▸ **Exercise brief**:
Please find the lines in the following records that hold "Import", and copy them.

▸ **Listed records**:
------------------------------------
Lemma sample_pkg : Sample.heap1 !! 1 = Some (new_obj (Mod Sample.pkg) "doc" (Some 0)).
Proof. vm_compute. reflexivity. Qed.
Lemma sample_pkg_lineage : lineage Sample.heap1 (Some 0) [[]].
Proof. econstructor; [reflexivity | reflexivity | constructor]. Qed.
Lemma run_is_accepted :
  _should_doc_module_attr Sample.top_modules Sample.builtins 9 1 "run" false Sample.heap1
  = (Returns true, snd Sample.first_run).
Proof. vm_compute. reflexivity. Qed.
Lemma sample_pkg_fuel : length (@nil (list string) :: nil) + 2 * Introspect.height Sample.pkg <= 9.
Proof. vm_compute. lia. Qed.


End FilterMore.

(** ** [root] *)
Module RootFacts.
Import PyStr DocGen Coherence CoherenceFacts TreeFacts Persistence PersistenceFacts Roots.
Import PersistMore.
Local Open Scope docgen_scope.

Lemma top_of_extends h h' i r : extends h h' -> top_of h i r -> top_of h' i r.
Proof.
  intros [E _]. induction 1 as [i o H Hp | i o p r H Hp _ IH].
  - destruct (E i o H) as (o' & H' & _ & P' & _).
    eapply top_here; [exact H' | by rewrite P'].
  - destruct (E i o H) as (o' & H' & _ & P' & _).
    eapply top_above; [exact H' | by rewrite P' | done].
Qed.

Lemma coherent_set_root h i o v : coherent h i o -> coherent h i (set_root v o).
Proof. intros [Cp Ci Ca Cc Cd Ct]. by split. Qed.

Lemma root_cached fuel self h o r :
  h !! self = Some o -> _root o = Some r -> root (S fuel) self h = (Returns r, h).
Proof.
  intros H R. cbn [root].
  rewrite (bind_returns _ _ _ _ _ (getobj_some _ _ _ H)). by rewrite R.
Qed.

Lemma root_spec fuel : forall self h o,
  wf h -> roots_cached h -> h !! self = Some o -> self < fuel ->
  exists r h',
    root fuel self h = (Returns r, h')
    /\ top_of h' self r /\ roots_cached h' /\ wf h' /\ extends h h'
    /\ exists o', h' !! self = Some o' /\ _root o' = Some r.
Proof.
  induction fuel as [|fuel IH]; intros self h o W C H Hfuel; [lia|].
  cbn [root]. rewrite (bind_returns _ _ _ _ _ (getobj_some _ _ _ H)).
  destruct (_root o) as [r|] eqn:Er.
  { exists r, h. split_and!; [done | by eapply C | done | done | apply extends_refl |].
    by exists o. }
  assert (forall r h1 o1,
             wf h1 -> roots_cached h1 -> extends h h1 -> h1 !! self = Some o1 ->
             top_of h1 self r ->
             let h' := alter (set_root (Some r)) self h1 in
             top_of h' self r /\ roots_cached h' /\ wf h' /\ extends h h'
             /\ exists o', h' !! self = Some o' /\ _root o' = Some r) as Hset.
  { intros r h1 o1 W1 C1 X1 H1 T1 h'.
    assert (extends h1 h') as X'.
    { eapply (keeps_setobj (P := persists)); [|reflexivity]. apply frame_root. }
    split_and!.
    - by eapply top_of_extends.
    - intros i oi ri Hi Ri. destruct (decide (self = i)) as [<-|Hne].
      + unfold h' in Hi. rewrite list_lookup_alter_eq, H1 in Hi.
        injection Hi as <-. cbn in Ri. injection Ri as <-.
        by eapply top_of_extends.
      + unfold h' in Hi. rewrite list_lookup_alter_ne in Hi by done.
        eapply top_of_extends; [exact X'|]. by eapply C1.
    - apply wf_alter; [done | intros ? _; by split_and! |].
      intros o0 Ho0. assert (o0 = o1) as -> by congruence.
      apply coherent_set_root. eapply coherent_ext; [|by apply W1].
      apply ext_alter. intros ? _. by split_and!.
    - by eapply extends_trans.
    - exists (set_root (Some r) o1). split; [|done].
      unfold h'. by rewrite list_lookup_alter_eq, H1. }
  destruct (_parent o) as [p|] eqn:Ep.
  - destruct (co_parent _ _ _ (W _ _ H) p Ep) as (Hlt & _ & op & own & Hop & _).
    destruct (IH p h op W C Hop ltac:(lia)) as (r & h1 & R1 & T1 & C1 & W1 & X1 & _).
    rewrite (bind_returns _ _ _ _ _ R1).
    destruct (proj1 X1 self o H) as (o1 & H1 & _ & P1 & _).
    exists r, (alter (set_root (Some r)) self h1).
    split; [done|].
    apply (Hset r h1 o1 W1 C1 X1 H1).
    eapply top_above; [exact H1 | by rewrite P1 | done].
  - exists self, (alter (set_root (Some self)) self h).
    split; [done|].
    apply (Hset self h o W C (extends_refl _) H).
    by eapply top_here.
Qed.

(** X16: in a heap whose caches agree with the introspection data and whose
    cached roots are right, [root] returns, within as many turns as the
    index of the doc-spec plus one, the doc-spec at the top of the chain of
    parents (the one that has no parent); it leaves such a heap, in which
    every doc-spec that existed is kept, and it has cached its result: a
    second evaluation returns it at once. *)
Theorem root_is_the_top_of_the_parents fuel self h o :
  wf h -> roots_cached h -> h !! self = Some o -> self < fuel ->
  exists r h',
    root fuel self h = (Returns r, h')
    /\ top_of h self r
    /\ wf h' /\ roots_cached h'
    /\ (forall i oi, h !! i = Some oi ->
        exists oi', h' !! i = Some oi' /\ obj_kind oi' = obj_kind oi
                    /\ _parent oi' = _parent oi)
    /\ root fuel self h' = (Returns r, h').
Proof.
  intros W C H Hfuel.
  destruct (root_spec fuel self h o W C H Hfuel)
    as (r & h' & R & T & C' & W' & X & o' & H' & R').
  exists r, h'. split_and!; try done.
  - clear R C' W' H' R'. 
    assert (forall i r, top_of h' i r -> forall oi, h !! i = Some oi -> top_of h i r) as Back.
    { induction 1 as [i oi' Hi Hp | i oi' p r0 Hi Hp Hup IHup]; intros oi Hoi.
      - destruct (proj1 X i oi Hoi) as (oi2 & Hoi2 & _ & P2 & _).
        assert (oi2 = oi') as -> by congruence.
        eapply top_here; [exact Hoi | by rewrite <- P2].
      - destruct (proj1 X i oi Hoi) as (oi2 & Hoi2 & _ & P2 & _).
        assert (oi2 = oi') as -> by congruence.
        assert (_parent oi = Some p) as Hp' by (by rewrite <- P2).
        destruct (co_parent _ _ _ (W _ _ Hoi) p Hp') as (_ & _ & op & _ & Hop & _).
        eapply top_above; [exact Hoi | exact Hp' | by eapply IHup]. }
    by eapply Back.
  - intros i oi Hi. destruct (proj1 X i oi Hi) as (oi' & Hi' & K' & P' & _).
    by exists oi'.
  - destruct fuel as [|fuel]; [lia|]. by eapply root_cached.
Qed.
------------------------------------
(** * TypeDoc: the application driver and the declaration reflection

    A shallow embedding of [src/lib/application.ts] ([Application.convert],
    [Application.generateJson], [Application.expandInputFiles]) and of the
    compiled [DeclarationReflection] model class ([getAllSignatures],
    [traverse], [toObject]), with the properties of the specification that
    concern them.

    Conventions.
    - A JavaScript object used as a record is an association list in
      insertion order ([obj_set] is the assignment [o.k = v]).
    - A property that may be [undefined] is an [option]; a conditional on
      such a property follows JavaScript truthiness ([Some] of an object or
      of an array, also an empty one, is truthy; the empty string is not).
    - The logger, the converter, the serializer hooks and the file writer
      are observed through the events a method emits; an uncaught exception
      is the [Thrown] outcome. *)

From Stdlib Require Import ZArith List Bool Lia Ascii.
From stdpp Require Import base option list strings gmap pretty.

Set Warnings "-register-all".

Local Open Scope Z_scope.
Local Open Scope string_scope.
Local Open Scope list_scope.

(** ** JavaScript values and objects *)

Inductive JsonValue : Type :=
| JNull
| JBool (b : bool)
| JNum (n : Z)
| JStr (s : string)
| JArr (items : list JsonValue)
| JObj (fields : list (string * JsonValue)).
------------------------------------
▸ **Response**:
Import PyStr DocGen Coherence CoherenceFacts TreeFacts Persistence PersistenceFacts Roots.
Import PersistMore.
From Stdlib Require Import ZArith List Bool Lia Ascii.
From stdpp Require Import base option list strings gmap pretty.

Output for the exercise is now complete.